Mohammad
Ilyas Kashmiri, the commander of Harkat-ul Jihad al Islami (HuJI), was killed
in a US drone attack near
Wana, South Waziristan, on Friday night, Pakistani
officials said Saturday. Shoaib Khan, a political agent, confirmed that
Kashmiri had died in the strike at a militant compound in Ghwa Khwa area.
"Kashmiri was killed in the late night attack," Mr Khan told journalists.
Dawn
newspaper quoted a Pakistani official as saying that there were "strong
indications" that Kashmiri had been killed, but that it was impossible to
provide 100 per cent confirmation. The corpses were burnt beyond recognition
and swiftly buried. The Nation quoted local sources as saying the bodies of the
militants were collected Saturday morning and buried in the nearby
graveyard.
A
hand-written brief statement in Urdu-language from a purported spokesman of the
HuJI, distributed in Wana Bazaar on Saturday afternoon, confirmed that Kashmiri
was killed.
"Harkatul Jihad al-Islami's 313 Brigade confirms that in Friday's drone attack at 11:15pm our commander-in-chief, Muhammad Ilyas Kashmiri, was martyred," the spokesman, Abu Hamzullah Kasher, said in the statement. No one has heard of Kasher before and there is no independent confirmation of his claim.
However,
A spokesman for the Tehrik-i-Taliban Pakistan (TTP) said Kashmiri was
"alive and safe", and had not been present at the time of the strike.
Who was Ilyas Kashmiri?
Kashmiri
was number four on the Pakistani Interior Ministry's most wanted terrorist list
in 2009 as reported by The News International on September 1, 2009.
On
August 6, 2010, the U.S.
government and the United Nations designated Pakistan's
Harakat-ul Jihad al-Islami as a foreign terror group and blacklisted its
commander Ilyas Kashmiri who was labeled by the US as "Specially Designated
Global Terrorist." Washington
had put a bounty of $5 million on his head under a "reward for justice"
program.
Born
in Mirpur in the Samhani Valley of Pakistan-administered Kashmir on February
10, 1964, Ilyas passed the first year of a mass communication degree at Allama
Iqbal Open University, Islamabad.
Probably he did not continue due to his involvement in "jihadi' activities.

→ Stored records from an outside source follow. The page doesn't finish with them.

(** The second loop: the buffer it leaves and whether it finished. *)
Fixpoint copy_loop (phdrs : list Elf64Phdr) (vaddr_min : Z) (data buffer : list Z)
    : outcome (result unit * list Z) :=
  match phdrs with
  | [] => Ret (Ok tt, buffer)
  | phdr :: rest =>
      if negb (p_type phdr =? PT_LOAD) then copy_loop rest vaddr_min data buffer
      else
        let src_off := p_offset phdr in
        let filesz := p_filesz phdr in
        let dst_off := p_vaddr phdr ⊟ vaddr_min in
        if zlen data <? src_off ⊞ filesz then Ret (Err BadPhdr, buffer)
        else
          src ← slice data src_off (src_off ⊞ filesz);
          buffer ← copy_into buffer dst_off (dst_off ⊞ filesz) src;
          copy_loop rest vaddr_min data buffer
  end.

Record LoadedElf := mkLoaded { entry : Z; load_base : Z; load_size : Z }.

(** [base] is the address of [buffer]; the new contents of the buffer are
    returned with the result. *)
Definition load_at (data buffer : list Z) (base : Z) : outcome (result LoadedElf * list Z) :=
  h ← parse_header data;
  match h with
  | Err e => Ret (Err e, buffer)
  | Ok hdr =>
      match program_headers data hdr with
      | Err e => Ret (Err e, buffer)
      | Ok s =>
          phdrs ← read_phdrs (Z.to_nat (ph_count s)) 0 data s;
          let '(vaddr_min, vaddr_max) := span_loop phdrs U64_MAX 0 in
          if vaddr_min =? U64_MAX then Ret (Err BadPhdr, buffer)
          else
            let total_size := vaddr_max ⊟ vaddr_min in
            if zlen buffer <? total_size then Ret (Err BadPhdr, buffer)
            else
              let buffer := replicate (Z.to_nat total_size) 0 ++ drop (Z.to_nat total_size) buffer in
              let reloc_offset := base ⊟ vaddr_min in
              '(r, buffer) ← copy_loop phdrs vaddr_min data buffer;
              match r with
              | Err e => Ret (Err e, buffer)
              | Ok _ => Ret (Ok (mkLoaded (e_entry hdr ⊞ reloc_offset) base total_size), buffer)
              end
      end
  end.

(** * Well-formed images *)

(** Two shapes of failure are excluded by [parse_header] itself. *)
Lemma parse_header_total data : exists r, parse_header data = Ret r /\
  match r with Ok hdr => zlen data >= 64 /\ hdr = header_of_bytes (sub data 0 64) | Err _ => True end.
Proof.
  unfold parse_header. destruct (Z.ltb_spec (zlen data) HEADER_SIZE) as [Hlt|Hge]; [by eexists|].
  unfold HEADER_SIZE in *. set (hdr := header_of_bytes (sub data 0 64)).
  assert (zlen (e_ident hdr) = 16) as Hid.
  { subst hdr. cbn [header_of_bytes e_ident]. unfold sub, zlen in *. repeat rewrite ?length_take, ?length_drop. lia. }
  unfold slice. rewrite Hid. cbn [Z.leb Z.compare Pos.compare Pos.compare_cont andb].
  rewrite bind_ret. case_decide; [by eexists|].
  destruct (zget_is_Some (e_ident hdr) 4) as [c Hc]; [lia|].
  rewrite (proj2 (arr_get_Ret _ _ _) Hc), bind_ret. destruct (negb _); [by eexists|].
  destruct (zget_is_Some (e_ident hdr) 5) as [o Ho]; [lia|].
  rewrite (proj2 (arr_get_Ret _ _ _) Ho), bind_ret. destruct (negb _); [by eexists|].
  destruct (_ && _); [by eexists|]. destruct (negb _); [by eexists|].
  eexists. split; [done|]. split; [lia | done].
Qed.

Lemma hdr_words data : bytes_ok data ->
  let hdr := header_of_bytes (sub data 0 64) in
  in_word 64 (e_phoff hdr) /\ in_word 64 (e_entry hdr) /\ in_word 16 (e_phnum hdr) /\
  in_word 16 (e_phentsize hdr).
Proof.
  intros Hb. assert (bytes_ok (sub data 0 64)) as Hs by (unfold sub; by apply Forall_take, Forall_drop).
  simpl. pose proof (field_range _ 32 8 Hs). pose proof (field_range _ 24 8 Hs).
  pose proof (field_range _ 56 2 Hs). pose proof (field_range _ 54 2 Hs). unfold in_word. lia.
Qed.

(** * Reads of the program headers *)

Lemma read_phdrs_ok data s n i : 0 <= i ->
  ph_off s + (i + Z.of_nat n) * PHDR_SIZE <= zlen data ->
  read_phdrs n i data s =
  Ret ((fun k => phdr_of_bytes (sub data (ph_off s + k * PHDR_SIZE) PHDR_SIZE)) <$> zseq i n).
Proof.
  unfold PHDR_SIZE. revert i. induction n as [|n IH]; intros i Hi Hle; [done|].
  cbn [read_phdrs]. unfold read_phdr, PHDR_SIZE. decide_tests.
  rewrite bind_ret, IH by lia. done.
Qed.

Lemma copy_loop_no_ub phdrs vmin data buffer :
  (exists x, copy_loop phdrs vmin data buffer = Ret x) \/
  copy_loop phdrs vmin data buffer = Crash IndexPanic.
Proof.
  revert buffer. induction phdrs as [|p rest IH]; intros buffer; cbn [copy_loop]; [left; by eexists|].
  destruct (negb _); [apply IH|]. destruct (_ <? _); [left; by eexists|].
  destruct (slice_cases data (p_offset p) (p_offset p ⊞ p_filesz p)) as [[src ->]| ->]; [|by right].
  rewrite bind_ret. unfold copy_into.
  destruct (slice_cases buffer (p_vaddr p ⊟ vmin) (p_vaddr p ⊟ vmin ⊞ p_filesz p))
    as [[dst ->]| ->]; [|by right].
  rewrite bind_ret. destruct (zlen dst =? zlen src); [|by right]. rewrite bind_ret. apply IH.
Qed.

Kashmiri was mistakenly pronounced dead in a US drone strike in North Waziristan on September 7, 2009, but just one month later his interview was conducted by Asia Times Correspondent Syed Saleem Shahzad, who was abducted from Islamabad on May 29 and his tortured body was found two days later in a canal. In an article published on May 27 in the Asia Times, Shahzad claimed that Kashmiri was behind the attack on PNS Mehran naval air station in Karachi on May 22. At least 10 people were killed and two United States-made P3-C Orion surveillance and anti-submarine aircraft worth US$36 million each were destroyed before some of the attackers escaped through a cordon of thousands of armed forces. Shahzad said that the attackers were from Ilyas Kashmiri's 313 Brigade, the operational arm of al-Qaeda.
In
his October 15, 2009 interview with Ilyas Kashmir, Shahzad pointed out
that Kashmiri's bases and activities
have always remained shrouded in secrecy. However, the arrest of five of his
men in Pakistan
earlier this year and their subsequent grilling helped lift the veil. Their
information resulted in CIA drone strikes against him, the first in May and
then again on September 7, when he was pronounced dead by Pakistani
intelligence, and finally on September 14, after which the CIA said he was dead
and called it a great success in the "war on terror."
Kashmiri's last interview
Syed Saleem Shahzad was invited to a secret hideout in the South Waziristan, along Pak-Afghanistan border for the interview. Here are excerpts from Shahzad's interview with Ilyas Kashmiri published under the title: Al-Qaeda's guerrilla chief lays out strategy:
Shahzad:
Do you believe that the upcoming South Waziristan
operation will be the 'mother of all operations' in the region, as some analysts
say.
Kashmiri :
I don't know how to play with words during an interview. I have always been a
field commander and I know the language of battlefields. I will try to answer
your questions in the language I am familiar with.
Saleem!
I will draw your attention to the basics of the present war theater and use
that to explain the whole strategy of the upcoming battles. Those who planned
this battle actually aimed to bring the world's biggest Satan [US] and its allies into this trap and swamp [Afghanistan]. Afghanistan is
a unique place in the world where the hunter has all sorts of traps to choose
from.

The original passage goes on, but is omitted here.